Zauważa, że wydarzenie, które tradycyjnie odbywa się 2 lutego, kiedy śwista wyjdzie z dziury i „przepowiada” nadejście wiosny, nie będzie mogło się odbyć również dlatego, że starostwo powiatowe nie przydzieliło pługa śnieżnego z powodu pandemii. Organizatorzy zapewnili, że do najbliższego Dnia Świstaka z pewnością pojawi się nowe zwierzę predyktywne.
W Dzień Świstaka, obchodzony w Stanach Zjednoczonych 2 lutego, zwierzę musi wyjść z dziury: jeśli zobaczy swój cień, zima potrwa jeszcze sześć tygodni, jeśli go nie zobaczy, wcześniej nadejdzie wiosna. W oczekiwaniu na to organizowane są imprezy, podczas których publiczność obserwuje zachowanie świstaka.
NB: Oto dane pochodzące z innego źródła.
Lemma fill_poll_thread_data_collects_witness :
  Win32.fill_poll_thread_data (cfg := win32_config) 1 2 5 None Win32.zero_data
    (Win32.single_mem [handle_fd 0; handle_fd 1; no_handle_fd; handle_fd 3])
  = Some ({| Win32.slots := [(1001, Win32.Fd 1)]; Win32.msg_fd := None;
             Win32.stop_fd := None; Win32.timeout_ms := 5 |},
          Win32.single_mem
            [handle_fd 0; Win32.set_revents (handle_fd 1) 0;
             Win32.set_revents no_handle_fd 0; handle_fd 3]).
Proof.
  rewrite (fill_poll_thread_data_collects (cfg := win32_config) 1 2 5 None
             (Win32.single_mem [handle_fd 0; handle_fd 1; no_handle_fd; handle_fd 3])).
  - reflexivity.
  - simpl. lia.
  - left. split; [reflexivity|]. change (2 <= 64). lia.
Defined.

Lemma g_poll_answers_witness :
  ∃ l' cs,
    Win32.g_poll (cfg := win32_config) first_signalled_os
      [handle_fd 0; no_handle_fd; handle_fd 1] 0 = Some (l', 2, cs)
    ∧ Forall2 (answer (cfg := win32_config))
        [handle_fd 0; no_handle_fd; handle_fd 1] l'.
Proof.
  destruct (g_poll_answers (cfg := win32_config) first_signalled_os
              [handle_fd 0; no_handle_fd; handle_fd 1] 0)
    as (l' & ret & cs & Hg & _ & Hall & _).
  - reflexivity.
  - change (2 <= 64 < 2 ^ 32). lia.
  - change (3 <= 64). lia.
  - assert (Hret : ret = 2).
    { assert (Hc : Win32.g_poll (cfg := win32_config) first_signalled_os
                     [handle_fd 0; no_handle_fd; handle_fd 1] 0
                   = Some ([handle_fd 0; Win32.set_revents no_handle_fd 0; handle_fd 1], 2,
                           [Win32.WaitForMultipleObjectsEx [1000; 1001] 0;
                            Win32.WaitForMultipleObjectsEx [1001] 0]))
        by (vm_compute; reflexivity).
      rewrite Hc in Hg. by injection Hg as _ <- _. }
    subst ret. exists l', cs. split; [exact Hg | exact Hall].
Defined.

Lemma g_poll_without_handles_witness :
  Win32.g_poll (cfg := win32_config) idle_os [no_handle_fd] (-1)
  = Some ([Win32.set_revents no_handle_fd 0], -1, [])
  ∧ Win32.g_poll (cfg := win32_config) idle_os [] 5
    = Some ([], 0, [Win32.WaitForSingleObjectEx 5]).
Proof.
  split.
  - apply (g_poll_without_handles (cfg := win32_config) idle_os [no_handle_fd] (-1)).
    + vm_compute. discriminate.
    + change (1 <= 64). lia.
    + repeat constructor; [simpl; lia | intros [Hfd _]; vm_compute in Hfd; discriminate].
  - apply (g_poll_without_handles (cfg := win32_config) idle_os [] 5).
    + vm_compute. discriminate.
    + change (0 <= 64). lia.
    + constructor.
Defined.

Lemma g_poll_blocks_at_most_once_witness :
  ∃ l' ret quick last,
    Win32.g_poll (cfg := win32_config) idle_os [handle_fd 0; handle_fd 1] 5
    = Some (l', ret, quick ++ last)
    ∧ Forall (λ c, call_timeout c = 0) quick
    ∧ Forall (λ c, call_timeout c = 5) last
    ∧ (length last <= 1)%nat.
Proof.
  destruct (g_poll_blocks_at_most_once (cfg := win32_config) idle_os
              [handle_fd 0; handle_fd 1] 5)
    as (l' & ret & quick & last & Hg & Hq & Hl & Hone & _).
  - reflexivity.
  - change (2 <= 64 < 2 ^ 32). lia.
  - change (2 <= 64). lia.
  - exists l', ret, quick, last. split; [exact Hg|]. split; [exact Hq|].
    split; [exact Hl | exact Hone].
Defined.

Lemma g_poll_threads_answers_witness :
  ∃ l' ret cs,
    Win32.g_poll (cfg := win32_config) first_signalled_os
      (handle_fd <$> seq 0 65) 0 = Some (l', ret, cs)
    ∧ Forall2 (answer (cfg := win32_config)) (handle_fd <$> seq 0 65) l'.
Proof.
  destruct (g_poll_threads_answers (cfg := win32_config) first_signalled_os
              (handle_fd <$> seq 0 65) 0)
    as (l' & ret & cs & Hg & Hall & _).
  - reflexivity.
  - change (2 <= 64 < 2 ^ 32). lia.
  - vm_compute. split; reflexivity.
  - vm_compute. discriminate.
  - exists l', ret, cs. split; [exact Hg | exact Hall].
Defined.

(** A system on which the first wait of a call finds the object
    [first] signalled, and every later wait fails. *)
Definition late_failing_os (first : Z) : Win32.OS :=
  {| Win32.wait_result := λ n _, if decide (n = 0%nat) then first else 4294967295;
     Win32.CreateEventW_ret := 7;
     Win32.thread_handle := λ i, Z.of_nat (100 + i) |}.

Lemma g_poll_error_resets_all_revents_witness :
  (∃ l' cs,
     Win32.g_poll (cfg := win32_config) (late_failing_os 0)
       [handle_fd 0; handle_fd 1] 0 = Some (l', -1, cs)
     ∧ cs = [Win32.WaitForMultipleObjectsEx [1000; 1001] 0;
             Win32.WaitForMultipleObjectsEx [1001] 0]
     ∧ Forall (λ f, Win32.revents f = 0) l')
  ∧ (∃ l' cs,
       Win32.g_poll (cfg := win32_config) (late_failing_os 1)
         (handle_fd <$> seq 0 65) 0 = Some (l', -1, cs)
       ∧ cs !! 1%nat
         = Some (Win32.WaitForMultipleObjectsEx
                   ((λ i, Z.of_nat (1000 + i)) <$> seq 1 62) 0)
       ∧ Forall (λ f, Win32.revents f = 0) l').
Proof.
  split.
  - destruct (g_poll_error_resets_all_revents (cfg := win32_config)
                (late_failing_os 0) [handle_fd 0; handle_fd 1] 0)
      as (l' & ret & cs & Hg & _ & Hzero & Hsingle & _).
    + reflexivity.
    + change (2 <= 64 < 2 ^ 32). lia.
    + change (2 < 2 ^ 32). lia.
    + assert (Hcs : cs = [Win32.WaitForMultipleObjectsEx [1000; 1001] 0;
                          Win32.WaitForMultipleObjectsEx [1001] 0]).
      { pose proof Hg as Hg'. vm_compute in Hg'. by injection Hg' as _ _ <-. }
      assert (Hret : ret = -1).
      { destruct Hsingle as [Hfail _]; [vm_compute; discriminate|].
        apply (Hfail 1%nat). rewrite Hcs.
        eexists. split; [reflexivity|]. split; [exact I | reflexivity]. }
      subst ret. exists l', cs. split; [exact Hg|]. split; [exact Hcs|].
      by apply Hzero.
  - destruct (g_poll_error_resets_all_revents (cfg := win32_config)
                (late_failing_os 1) (handle_fd <$> seq 0 65) 0)
      as (l' & ret & cs & Hg & _ & Hzero & _ & Hthreads).
    + reflexivity.
    + change (2 <= 64 < 2 ^ 32). lia.
    + vm_compute. reflexivity.
    + destruct Hthreads as (st & c1 & c2 & Hsp & Hcs & Hfail & _);
        [vm_compute; reflexivity|].
      assert (Hcalls : take 2 (Win32.calls (Win32.mem st))
                       = [Win32.WaitForMultipleObjectsEx
                            (7 :: ((λ i, Z.of_nat (1000 + i)) <$> seq 0 63)) 0;
                          Win32.WaitForMultipleObjectsEx
                            ((λ i, Z.of_nat (1000 + i)) <$> seq 1 62) 0]).
      { pose proof Hsp as Hsp'. vm_compute in Hsp'. injection Hsp' as <-.
        vm_compute. reflexivity. }
      assert (Hc1 : Win32.calls (Win32.mem st) !! 1%nat
                    = Some (Win32.WaitForMultipleObjectsEx
                              ((λ i, Z.of_nat (1000 + i)) <$> seq 1 62) 0)).
      { assert (Ht : take 2 (Win32.calls (Win32.mem st)) !! 1%nat
                     = Some (Win32.WaitForMultipleObjectsEx
                               ((λ i, Z.of_nat (1000 + i)) <$> seq 1 62) 0))
          by (by rewrite Hcalls).
        by apply lookup_take_Some in Ht as [Ht _]. }
      pose proof (lookup_lt_Some _ _ _ Hc1) as Hlt.
      assert (Hcs1 : cs !! 1%nat
                     = Some (Win32.WaitForMultipleObjectsEx
                               ((λ i, Z.of_nat (1000 + i)) <$> seq 1 62) 0))
        by (by rewrite Hcs, lookup_app_l).
      assert (Hret : ret = -1).
      { apply (Hfail 1%nat Hlt).
        eexists. split; [exact Hcs1|]. split; [exact I | reflexivity]. }
      subst ret. exists l', cs. split; [exact Hg|]. split; [exact Hcs1|].
      by apply Hzero.
Defined.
Śmierć świstaka z New Jersey nie oznacza, że nikt nie będzie mógł przewidzieć nadejścia wiosny. Główny Świstak, Phil, który mieszka w Punxsutawney w Pensylwanii, żyje – i przepowiada nadejście wiosny, gdy rankiem 2 lutego nadejdzie w Stanach Zjednoczonych.
W 2019 roku obserwowała nawet świstaka wychodzącego z dziury w trybie transmisji online.